Published on 27 August 2025 | https://doi.org/10.54254/2753-7048/2025.NE26203
LNEP Vol.116
ISSN (Print): 2753-7048
ISSN (Online): 2753-7056
ISBN (Print): 978-1-80590-331-4
ISBN (Online): 978-1-80590-332-1

Abstract

Online feminist movements in China are currently witnessing heightened prevalence. With higher levels of speech freedom, social media platforms thus become major arenas for feminists to carry out activism. The restricted media environment in the nation therefore is undergoing transformations regarding what content is exposed to the public. Questioning whether the social media in China are supporting or inhibiting the overall digital feminism trajectory, this article delves into the specific roles adopted by the platforms. Both negative and positive remarks are discussed in order to further investigate impact exerted onto the digital feminist movements.
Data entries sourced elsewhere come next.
(* ===== verification/Json.v ===== *)
(** * Python's [json] module and the conversions applied to its values

    [json.loads] (the strict scanner, with Python's extensions [NaN] and
    [Infinity]) and [json.dumps(value, sort_keys=True, separators=(",", ":"))]
    (ASCII output), and [int(x)], [str(x)], [bool(x)] and [x[key]] on the decoded
    values, which the settlement code uses to read attacker-supplied metadata.
    Floats are binary64 numbers rounded to nearest-even; only their shortest
    decimal representation and the [repr] of containers are left to the class
    [PyRepr].  Python's recursion limit is not modelled. *)

From S2P Require Import Prelude PyOrder PyText.

(** ** Binary64 *)

Inductive pyfloat : Type :=
| FNan
| FInf (negative : bool)
| FFin (negative : bool) (mantissa exponent : Z).

Definition round_half_even (n d : Z) : Z :=
  let q := n / d in
  let r := n mod d in
  if 2 * r <? d then q else if d <? 2 * r then q + 1 else if Z.even q then q else q + 1.

(** The float nearest to [n / d], for [0 <= n] and [0 < d]; [None] beyond the range. *)
Definition round_ratio (negative : bool) (n d : Z) : option pyfloat :=
  if n =? 0 then Some (FFin negative 0 0)
  else
    let k := Z.log2 n - Z.log2 d in
    let below := if 0 <=? k then n <? d * 2 ^ k else n * 2 ^ (- k) <? d in
    let e := Z.max ((if below then k - 1 else k) - 52) (-1074) in
    let m := if 0 <=? e then round_half_even n (d * 2 ^ e) else round_half_even (n * 2 ^ (- e)) d in
    if (0 <=? e) && (2 ^ 1024 <=? m * 2 ^ e) then None else Some (FFin negative m e).

(** [int(x)] for a float: truncation *)
Definition float_int (x : pyfloat) : res Z :=
  match x with
  | FNan => raise ValueError "cannot convert float NaN to integer"
  | FInf _ => raise OverflowError "cannot convert float infinity to integer"
  | FFin negative m e =>
      let magnitude := if 0 <=? e then m * 2 ^ e else m / 2 ^ (- e) in
      Ok (if negative then - magnitude else magnitude)
  end.

Definition float_bool (x : pyfloat) : bool :=
  match x with FFin _ m _ => negb (m =? 0) | _ => true end.

(** ** Values *)

#[local] Set Warnings "-register-all".
Inductive json : Type :=
| JNull
| JBool (v : bool)
| JInt (v : Z)
| JFloat (v : pyfloat)
| JStr (v : str)
| JList (v : list json)
| JObj (v : list (str * json)).

Class PyRepr := {
  float_repr : pyfloat -> str;
  container_repr : json -> str;
}.

Definition json_int (v : json) : res Z :=
  match v with
  | JInt n => Ok n
  | JBool x => Ok (if x then 1 else 0)
  | JStr s => py_int s
  | JFloat x => float_int x
  | JNull | JList _ | JObj _ => raise TypeError "int() argument must be a string, a bytes-like object or a real number"
  end.

Definition json_str `{PyRepr} (v : json) : str :=
  match v with
  | JStr s => s
  | JInt n => py_str_int n
  | JBool x => if x then u "True" else u "False"
  | JNull => u "None"
  | JFloat x => float_repr x
  | JList _ | JObj _ => container_repr v
  end.

Definition json_bool (v : json) : bool :=
  match v with
  | JNull => false
  | JBool x => x
  | JInt n => negb (n =? 0)
  | JFloat x => float_bool x
  | JStr s => match s with [] => false | _ => true end
  | JList l => match l with [] => false | _ => true end
  | JObj l => match l with [] => false | _ => true end
  end.

(** [item[key]] *)
Definition json_item (v : json) (key : string) : res json :=
  match v with
  | JObj d => match dict_get d (u key) with Some x => Ok x | None => raise KeyError key end
  | _ => raise TypeError "indices must be integers"
  end.

(** ** [json.loads] *)

Definition json_error {A} (msg : string) : res A := raise JSONDecodeError msg.

Definition json_space (c : Z) : bool := (c =? 32) || (c =? 9) || (c =? 10) || (c =? 13).
Fixpoint skip_ws (s : str) : str :=
  match s with
  | c :: s' => if json_space c then skip_ws s' else s
  | [] => []
  end.

Definition hex4 (a c d e : Z) : option Z :=
  match hex_value a, hex_value c, hex_value d, hex_value e with
  | Some a', Some c', Some d', Some e' => Some (((a' * 16 + c') * 16 + d') * 16 + e')
  | _, _, _, _ => None
  end.

Definition high_surrogate (c : Z) : bool := (0xD800 <=? c) && (c <=? 0xDBFF).
Definition low_surrogate (c : Z) : bool := (0xDC00 <=? c) && (c <=? 0xDFFF).
Definition join_surrogates (hi lo : Z) : Z := 0x10000 + (hi - 0xD800) * 1024 + (lo - 0xDC00).

Definition simple_escape (c : Z) : option Z :=
  if c =? 34 then Some 34 else if c =? 92 then Some 92 else if c =? 47 then Some 47
  else if c =? 98 then Some 8 else if c =? 102 then Some 12 else if c =? 110 then Some 10
  else if c =? 114 then Some 13 else if c =? 116 then Some 9 else None.

Definition push (c : Z) (r : res (str * str)) : res (str * str) :=
  let* '(t, rest) := r in Ok (c :: t, rest).

(** The text after the opening quote, up to the closing one. *)
Fixpoint scanstring (s : str) : res (str * str) :=
  match s with
  | [] => json_error "Unterminated string starting at"
  | c :: s1 =>
      if c =? 34 then Ok ([], s1)
      else if c =? 92 then
        match s1 with
        | [] => json_error "Unterminated string starting at"
        | x :: s2 =>
            if x =? 117 then
              match s2 with
              | h1 :: h2 :: h3 :: h4 :: s3 =>
                  match hex4 h1 h2 h3 h4 with
                  | None => json_error "Invalid \uXXXX escape"
                  | Some hi =>
                      match s3 with
                      | b1 :: b2 :: l1 :: l2 :: l3 :: l4 :: s4 =>
                          if high_surrogate hi && (b1 =? 92) && (b2 =? 117) then
                            match hex4 l1 l2 l3 l4 with
                            | Some lo =>
                                if low_surrogate lo then push (join_surrogates hi lo) (scanstring s4)
                                else push hi (scanstring s3)
                            | None => push hi (scanstring s3)
                            end
                          else push hi (scanstring s3)
                      | _ => push hi (scanstring s3)
                      end
                  end
              | _ => json_error "Invalid \uXXXX escape"
              end
            else match simple_escape x with
                 | Some c' => push c' (scanstring s2)
                 | None => json_error "Invalid \escape"
                 end
        end
      else if c <? 32 then json_error "Invalid control character at"
      else push c (scanstring s1)
  end.

Definition is_digit (c : Z) : bool := (48 <=? c) && (c <=? 57).
Fixpoint span_digits (s : str) : str * str :=
  match s with
  | c :: s' => if is_digit c then let '(d, r) := span_digits s' in (c :: d, r) else ([], s)
  | [] => ([], [])
  end.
On the one hand, the online movements are suffering from the internalised patriarchal values and norms on platforms, mirroring a top-down tolerance towards misogynistic elements on social media. Meanwhile, surveillance and censorship are further impeding activists from spreading public awareness since feminist contents are perceived as sensitive, if not harmful to the society. However, such setbacks are offset by the masquerading effects brought by the platforms, which allow users to evade top-down censorship via practising less direct discursive rebellions. Furthermore, the community building functions on the platforms also enable activists to trigger bottom-up influences and awareness, thus initiating normalisation of feminist activities online while incorporating into the popular culture. The conclusion further sheds light on the future need to shift focus onto other platforms with different core functions instead of only centring on Weibo. Moreover, future research should also take into account the trend of neoliberalisation of digital feminist activism in recent years.

Keywords:

Digital Feminism, Social Media, Digital Activism

Sun,X. (2025). Digital Feminism in China: How Are Social Media Platforms Contributing to the Activism Trajectory?. Lecture Notes in Education Psychology and Public Media,116,45-50.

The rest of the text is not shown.